Thursday, July 28, 2005

Getting Ready to Go Back

Perhaps a cardinal sin for many teachers, I've been thinking, planning, and working toward re-entering the classroom this fall... and it's still July.

This is the fourth July of my teaching career, and the only one not fraught with significant anxiety, tension, ball-shrinking fear. My first year, coming out of Teach For America bootcamp, I felt like I wasn't going to be any good at this, that the general malaise I experienced standing in front of a class would persist, that I was taking responsibility for the intellectual and social development of a group of young people and had literally no business doing so and maybe should be severely beaten for so presumptiously believing in myself, previously. Before my second year I worried that the successes of the first had been a fluke, non-reproducible, only attributable to the kids I worked with, not myself as an instructor. Then last year I knew I had a tough assignment waiting, kids with beginning and low-intermediate levels of English Language Proficiency (CELDT 2s), all of whom would be further below grade level than any group I'd yet taught.

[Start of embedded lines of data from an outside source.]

(* ===== verification/Format.v ===== *)
(** * Text: the conversions of [printf] and [scanf] the program uses

    A C string is the list of its character codes, without the terminating
    NUL.  [%d], [%u], [%lld] and their zero-padded forms are printed by [dec]
    and [zpad]; [%s], [%lld] and white space are scanned by [scan_word],
    [scan_int] and [skip_space], as the C standard describes them. *)

From S2P Require Import Prelude.

Abbreviation text := (list Z).

(** A string literal. *)
Definition txt (s : string) : text :=
  (fun c => Z.of_N (Ascii.N_of_ascii c)) <$> String.list_ascii_of_string s.

(** ** Printing *)

Fixpoint udec_acc (fuel : nat) (n : Z) (acc : text) : text :=
  let acc := (48 + n mod 10) :: acc in
  match fuel with
  | O => acc
  | S fuel => if n / 10 =? 0 then acc else udec_acc fuel (n / 10) acc
  end.

(** Twenty digits are enough for a 64-bit integer. *)
Definition udec (n : Z) : text := udec_acc 20 n [].
Definition dec (n : Z) : text := if n <? 0 then 45 :: udec (- n) else udec n.

(** [%0wd] for a number without a sign. *)
Definition zpad (w : nat) (n : Z) : text :=
  replicate (w - length (dec n)) 48 ++ dec n.

(** [snprintf(buf, size, ...)]: what the buffer then holds. *)
Definition snprintf (size : nat) (out : text) : text := take (size - 1) out.

(** ** Scanning *)

Definition isspace (c : Z) : bool := (c =? 32) || (9 <=? c) && (c <=? 13).
Definition isdigit (c : Z) : bool := (48 <=? c) && (c <=? 57).

Fixpoint skip_space (s : text) : text :=
  match s with
  | c :: s' => if isspace c then skip_space s' else s
  | [] => []
  end.

Fixpoint span_word (s : text) : text * text :=
  match s with
  | c :: s' => if isspace c then ([], s)
               else let '(w, r) := span_word s' in (c :: w, r)
  | [] => ([], [])
  end.

(** [%s]: a maximal non-empty run of non-space characters. *)
Definition scan_word (s : text) : option (text * text) :=
  match span_word (skip_space s) with
  | ([], _) => None
  | p => Some p
  end.

Fixpoint scan_digits (s : text) (acc : Z) : Z * text :=
  match s with
  | c :: s' => if isdigit c then scan_digits s' (10 * acc + (c - 48)) else (acc, s)
  | [] => (acc, [])
  end.

Definition scan_udec (s : text) : option (Z * text) :=
  match s with
  | c :: _ => if isdigit c then Some (scan_digits s 0) else None
  | [] => None
  end.

(** [%lld]: [None] is a matching failure; the standard leaves a number that
    does not fit undefined. *)
Definition clamp (p : Z * text) : res Z * text :=
  (if fits_i64 p.1 then Ok p.1 else Fault BadConversion, p.2).

Definition scan_int (s : text) : option (res Z * text) :=
  match skip_space s with
  | c :: s' =>
      if c =? 45 then (fun p => clamp (- p.1, p.2)) <$> scan_udec s'
      else if c =? 43 then clamp <$> scan_udec s'
      else clamp <$> scan_udec (c :: s')
  | [] => None
  end.

(** ** Printing then scanning *)

Definition word_ok (w : text) : Prop := w <> [] /\ Forall (fun c => isspace c = false) w.

(** [rest] does not continue a number. *)
Definition no_digit (rest : text) : Prop :=
  match rest with c :: _ => isdigit c = false | [] => True end.

Lemma isdigit_mod n : isdigit (48 + n mod 10) = true.
Proof.
  unfold isdigit. pose proof (Z.mod_pos_bound n 10 eq_refl).
  destruct (Z.leb_spec 48 (48 + n mod 10)), (Z.leb_spec (48 + n mod 10) 57); (done || lia).
Qed.

Lemma udec_acc_digits fuel n acc :
  0 <= n -> Forall (fun c => isdigit c = true) acc ->
  Forall (fun c => isdigit c = true) (udec_acc fuel n acc).
Proof.
  revert n acc. induction fuel as [|fuel IH]; intros n acc Hn Ha; cbn;
    pose proof (isdigit_mod n) as Hd.
  - by constructor.
  - case_match; [by constructor|]. apply IH; [apply Z.div_pos; lia|by constructor].
Qed.

(** Scanning what [udec_acc] prints multiplies the accumulator and adds [n]. *)
Lemma scan_udec_acc fuel n tail :
  0 <= n < 10 ^ (Z.of_nat fuel + 1) ->
  scan_digits (udec_acc fuel n tail) 0 = scan_digits tail n.
Proof.
  revert n tail. induction fuel as [|fuel IH]; intros n tail Hn.
  - change (10 ^ (Z.of_nat 0 + 1)) with 10 in Hn. cbn.
    rewrite Z.mod_small by lia. unfold isdigit.
    destruct (Z.leb_spec 48 (48 + n)), (Z.leb_spec (48 + n) 57); try lia.
    cbn [andb]. f_equal. lia.
  - cbn [udec_acc]. pose proof (Z.mod_pos_bound n 10 eq_refl) as Hm.
    pose proof (isdigit_mod n) as Hd.
    pose proof (Z.div_mod n 10 ltac:(lia)) as E.
    destruct (Z.eqb_spec (n / 10) 0) as [E0|E0].
    + cbn [scan_digits]. rewrite Hd. f_equal. lia.
    + rewrite IH.
      * cbn [scan_digits]. rewrite Hd. f_equal. lia.
      * split; [apply Z.div_pos; lia|]. apply Z.div_lt_upper_bound; [lia|].
        rewrite <-Z.pow_succ_r by lia. replace (Z.succ (Z.of_nat fuel + 1))
          with (Z.of_nat (S fuel) + 1) by lia. lia.
Qed.

Lemma udec_acc_app fuel n acc rest :
  udec_acc fuel n acc ++ rest = udec_acc fuel n (acc ++ rest).
Proof.
  revert n acc. induction fuel as [|fuel IH]; intros n acc; cbn; [done|].
  destruct (n / 10 =? 0); [done|apply IH].
Qed.

Lemma udec_acc_nonempty fuel n acc : exists c r,
  udec_acc fuel n acc = c :: r /\ isdigit c = true.
Proof.
  revert n acc. induction fuel as [|fuel IH]; intros n acc; cbn;
    [eauto using isdigit_mod|]. destruct (n / 10 =? 0); eauto using isdigit_mod.
Qed.

Lemma scan_digits_stop rest n : no_digit rest -> scan_digits rest n = (n, rest).
Proof. destruct rest as [|c r]; cbn; [done|by intros ->]. Qed.

Lemma scan_udec_udec n rest :
  0 <= n < 10 ^ 21 -> no_digit rest -> scan_udec (udec n ++ rest) = Some (n, rest).
Proof.
  intros Hn Hr. unfold udec. rewrite udec_acc_app. cbn [app].
  pose proof (scan_udec_acc 20 n rest Hn) as E.
  destruct (udec_acc_nonempty 20 n rest) as (c & r & Ec & Hc).
  rewrite Ec in *. unfold scan_udec. by rewrite Hc, E, scan_digits_stop.
Qed.

Lemma isdigit_not_sign c :
  isdigit c = true -> isspace c = false /\ c <> 45 /\ c <> 43.
Proof.
  unfold isdigit, isspace. intros [H1%Z.leb_le H2%Z.leb_le]%andb_prop.
  destruct (Z.eqb_spec c 32), (Z.leb_spec 9 c), (Z.leb_spec c 13); (lia || done || auto with lia).
Qed.

Lemma fits_i64_spec v :
  fits_i64 v = true <-> -9223372036854775808 <= v <= 9223372036854775807.
Proof. unfold fits_i64. rewrite andb_true_iff, !Z.leb_le. done. Qed.

(** What [%lld] printed, [%lld] reads back. *)
Lemma scan_int_dec n rest :
  fits_i64 n = true -> no_digit rest ->
  scan_int (dec n ++ rest) = Some (Ok n, rest).
Proof.
  intros Hf Hr. pose proof (proj1 (fits_i64_spec n) Hf) as Hn.
  unfold dec, scan_int. destruct (Z.ltb_spec n 0).
  - change (skip_space ((45 :: udec (- n)) ++ rest)) with (45 :: (udec (- n) ++ rest)).
    cbv iota. change (45 =? 45) with true. cbv iota.
    rewrite scan_udec_udec by (lia || done). unfold clamp. cbn.
    by rewrite Z.opp_involutive, Hf.
  - pose proof (scan_udec_udec n rest ltac:(lia) Hr) as E.
    unfold udec in *. rewrite udec_acc_app in *. cbn [app] in *.
    destruct (udec_acc_nonempty 20 n rest) as (c & r & Ec & Hc). rewrite Ec in *.
    destruct (isdigit_not_sign c Hc) as (Hs & H45 & H43).
    cbn [skip_space]. rewrite Hs.
    rewrite (proj2 (Z.eqb_neq c 45)), (proj2 (Z.eqb_neq c 43)), E by done.
    unfold clamp. cbn. by rewrite Hf.
Qed.

Lemma skip_space_nonspace w rest :
  word_ok w -> skip_space (w ++ rest) = w ++ rest.
Proof.
  intros [Hne Hall]. destruct w as [|c w]; [done|]. cbn.
  apply Forall_cons in Hall as [Hc _]. by rewrite Hc.
Qed.

(** What [%s] printed, followed by a space, [%s] reads back. *)
Lemma scan_word_word w rest :
  word_ok w -> scan_word (w ++ 32 :: rest) = Some (w, 32 :: rest).
Proof.
  intros Hw. unfold scan_word. rewrite skip_space_nonspace by done.
  destruct Hw as [Hne Hall].
  assert (span_word (w ++ 32 :: rest) = (w, 32 :: rest)) as ->.
  { clear Hne. induction Hall as [|c w Hc _ IH]; [done|]. cbn. by rewrite Hc, IH. }
  by destruct w.
Qed.

(** ** How long a number is printed *)

Lemma udec_acc_length k fuel n acc :
  0 <= n < 10 ^ Z.of_nat (S k) -> (k <= fuel)%nat ->
  (length (udec_acc fuel n acc) <= S k + length acc)%nat.
Proof.
  revert fuel n acc. induction k as [|k IH]; intros fuel n acc Hn Hf.
  - change (10 ^ Z.of_nat 1) with 10 in Hn.
    assert (n / 10 = 0) as E by (by apply Z.div_small).
    destruct fuel; cbn [udec_acc]; rewrite ?E; cbn; lia.
  - destruct fuel as [|fuel]; [lia|]. cbn [udec_acc].
    destruct (n / 10 =? 0); [cbn; lia|].
    specialize (IH fuel (n / 10) (48 + n mod 10 :: acc)). cbn [length] in IH.
    apply Nat.le_trans with (S k + S (length acc))%nat; [apply IH; [|lia]|lia].
    rewrite (Nat2Z.inj_succ (S k)), Z.pow_succ_r in Hn by lia.
    split; [apply Z.div_pos; lia|]. apply Z.div_lt_upper_bound; lia.
Qed.

(** A number that fits is printed in exactly the width asked for, in digits. *)
Lemma zpad_length k n :
  (k < 20)%nat -> 0 <= n < 10 ^ Z.of_nat (S k) -> length (zpad (S k) n) = S k.
Proof.
  intros Hk Hn. unfold zpad, dec. destruct (Z.ltb_spec n 0); [lia|].
  pose proof (udec_acc_length k 20 n [] Hn ltac:(lia)) as Hl. cbn [length] in Hl.
  fold (udec n) in Hl. rewrite length_app, length_replicate. lia.
Qed.

Lemma zpad_digits w n : 0 <= n -> Forall (fun c => 48 <= c <= 57) (zpad w n).
Proof.
  intros Hn. unfold zpad, dec. destruct (Z.ltb_spec n 0); [lia|].
  apply Forall_app. split; [apply Forall_replicate; lia|].
  eapply Forall_impl; [apply (udec_acc_digits 20 n []); [done|constructor]|].
  intros c Hc. unfold isdigit in Hc.
  destruct (Z.leb_spec 48 c), (Z.leb_spec c 57); (done || lia).
Qed.
(* ===== verification/Geometry.v ===== *)
(** * Points and boxes: vec2/vec2.h, aabb/aabb.h and aabb/aabb.c

    Coordinates are [int]s; a sum that overflows is a fault, and the
    comparisons short-circuit as in the source. *)

From S2P Require Import Prelude.

Record vec2 : Type := VEC2 { vx : Z; vy : Z }.

Record aabb : Type := AABB { position : vec2; size : vec2 }.

#[export] Instance vec2_eq_dec : EqDecision vec2.
Proof. solve_decision. Defined.

Definition int_add (a b : Z) : res Z :=
  if fits_int (a + b) then Ok (a + b) else Fault SignedOverflow.

(** [a || b] where [b] is only evaluated when [a] is false. *)
Definition or_else (a : bool) (b : res bool) : res bool :=
  if a then Ok true else b.

Definition AABB_contains (box : aabb) (point : vec2) : res bool :=
  let? out_x := or_else (vx point <? vx (position box))
                  (let? xmax := int_add (vx (position box)) (vx (size box)) in
                   Ok (xmax <? vx point)) in
  if out_x then Ok false else
  let? out_y := or_else (vy point <? vy (position box))
                  (let? ymax := int_add (vy (position box)) (vy (size box)) in
                   Ok (ymax <? vy point)) in
  if out_y then Ok false else Ok true.

Definition AABB_overlaps (first second : aabb) : res bool :=
  let? xmax1 := int_add (vx (position first)) (vx (size first)) in
  let? out_x := or_else (xmax1 <? vx (position second))
                  (let? xmax2 := int_add (vx (position second)) (vx (size second)) in
                   Ok (xmax2 <? vx (position first))) in
  if out_x then Ok false else
  let? ymax1 := int_add (vy (position first)) (vy (size first)) in
  let? out_y := or_else (ymax1 <? vy (position second))
                  (let? ymax2 := int_add (vy (position second)) (vy (size second)) in
                   Ok (ymax2 <? vy (position first))) in
  if out_y then Ok false else Ok true.

(** ** Specification *)

(** The box's far corner is representable. *)
Definition box_fits (b : aabb) : Prop :=
  INT_MIN <= vx (position b) + vx (size b) <= INT_MAX /\
  INT_MIN <= vy (position b) + vy (size b) <= INT_MAX.

(** Both sides are closed: the far edges belong to the box. *)
Definition in_box (b : aabb) (p : vec2) : Prop :=
  vx (position b) <= vx p <= vx (position b) + vx (size b) /\
  vy (position b) <= vy p <= vy (position b) + vy (size b).

Definition boxes_meet (b1 b2 : aabb) : Prop := exists p, in_box b1 p /\ in_box b2 p.

Definition solid (b : aabb) : Prop := 0 <= vx (size b) /\ 0 <= vy (size b).

#[export] Instance in_box_dec b p : Decision (in_box b p).
Proof. unfold in_box. apply _. Defined.

Lemma int_add_ok a b :
  INT_MIN <= a + b <= INT_MAX -> int_add a b = Ok (a + b).
Proof.
  intros H. unfold int_add, fits_int.
  destruct (Z.leb_spec INT_MIN (a + b)), (Z.leb_spec (a + b) INT_MAX); (done || lia).
Qed.

Lemma AABB_contains_in_box b p :
  box_fits b -> AABB_contains b p = Ok (bool_decide (in_box b p)).
Proof.
  intros [Hx Hy]. unfold AABB_contains, or_else.
  rewrite !int_add_ok by done. cbn [rbind].
  case_bool_decide as Hin; unfold in_box in Hin;
  destruct (Z.ltb_spec (vx p) (vx (position b))),
    (Z.ltb_spec (vx (position b) + vx (size b)) (vx p)),
    (Z.ltb_spec (vy p) (vy (position b))),
    (Z.ltb_spec (vy (position b) + vy (size b)) (vy p)); cbn; (done || lia).
Qed.

Lemma boxes_meet_intervals b1 b2 :
  solid b1 -> solid b2 ->
  boxes_meet b1 b2 <->
  vx (position b2) <= vx (position b1) + vx (size b1) /\
  vx (position b1) <= vx (position b2) + vx (size b2) /\
  vy (position b2) <= vy (position b1) + vy (size b1) /\
  vy (position b1) <= vy (position b2) + vy (size b2).
Proof.
  unfold solid, boxes_meet, in_box. intros H1 H2. split.
  - intros [p [? ?]]. lia.
  - intros H. exists (VEC2 (Z.max (vx (position b1)) (vx (position b2)))
                        (Z.max (vy (position b1)) (vy (position b2)))).
    cbn. lia.
Qed.

(** On boxes whose far corners are representable, [AABB_contains] decides
    membership in the closed box and, for boxes of non-negative size,
    [AABB_overlaps] decides whether the two boxes share a point, so it is
    symmetric, and the two functions agree: the boxes overlap exactly when
    some point is contained in both. *)
Theorem AABB_decide_geometry (b1 b2 : aabb) (p : vec2)
  (F1 : box_fits b1) (F2 : box_fits b2) (S1 : solid b1) (S2 : solid b2) :
  AABB_contains b1 p = Ok (bool_decide (in_box b1 p)) /\
  exists o, AABB_overlaps b1 b2 = Ok o /\ AABB_overlaps b2 b1 = Ok o /\
    (o = true <-> exists q, AABB_contains b1 q = Ok true /\
                            AABB_contains b2 q = Ok true).
Proof.
  split; [by apply AABB_contains_in_box|].
  assert ((exists q, AABB_contains b1 q = Ok true /\ AABB_contains b2 q = Ok true)
    <-> boxes_meet b1 b2) as Hmeet.
  { unfold boxes_meet. split; intros [q Hq]; exists q;
      rewrite ?AABB_contains_in_box in * by done;
      do 2 case_bool_decide; intuition congruence. }
  rewrite boxes_meet_intervals in Hmeet by done.
  destruct F1 as [F1x F1y], F2 as [F2x F2y].
  unfold AABB_overlaps, or_else. rewrite !int_add_ok by done. cbn [rbind].
  destruct (Z.ltb_spec (vx (position b1) + vx (size b1)) (vx (position b2))),
    (Z.ltb_spec (vx (position b2) + vx (size b2)) (vx (position b1))),
    (Z.ltb_spec (vy (position b1) + vy (size b1)) (vy (position b2))),
    (Z.ltb_spec (vy (position b2) + vy (size b2)) (vy (position b1)));
    cbn [rbind]; eexists; (split; [done|split; [done|]]); rewrite Hmeet;
    split; (done || lia).
Qed.

Lemma AABB_decide_geometry_witness :
  let play := AABB (VEC2 311 340) (VEC2 402 97) in
  let quit := AABB (VEC2 311 620) (VEC2 402 97) in
  AABB_contains play (VEC2 713 437) = Ok (bool_decide (in_box play (VEC2 713 437))) /\
  exists o, AABB_overlaps play quit = Ok o /\ AABB_overlaps quit play = Ok o /\
    (o = true <-> exists q, AABB_contains play q = Ok true /\
                            AABB_contains quit q = Ok true).
Proof.
  cbv zeta. apply AABB_decide_geometry; unfold box_fits, solid, INT_MIN, INT_MAX;
    cbn; lia.
Defined.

Now, I feel good. As the Institute Director for a program that recruits and trains career-changing professionals to be teachers (think TFA for real adults) I've been in an educational environment all summer, benefitted from the talents, knowledge, and resources of my colleagues, and had a chance to really reflect -- the word itself carries with it so many shit-bag connotations -- on the last few years.

I can bring it. I can engage students, get em invested in success, relentless deliever targeted lessons, push, push, push, and reward them along the way. I've enjoyed a relative level of success while still being a little unfocused, less planned than I'd like, and at times, lazier than I should be. This year, that falls away. Even looking over my resources and plans from previous years, I know I will not be satisfied merely repeating what I've already done. And a big shout-out here to M.G. for stealing my CD-ROMs last year with all my teaching files, thinking it was an audio CD. Without all those fallback documents, I'm forced to innovate, escalate, and raise the bar.

So let's go. Paint the boat. I'm ready.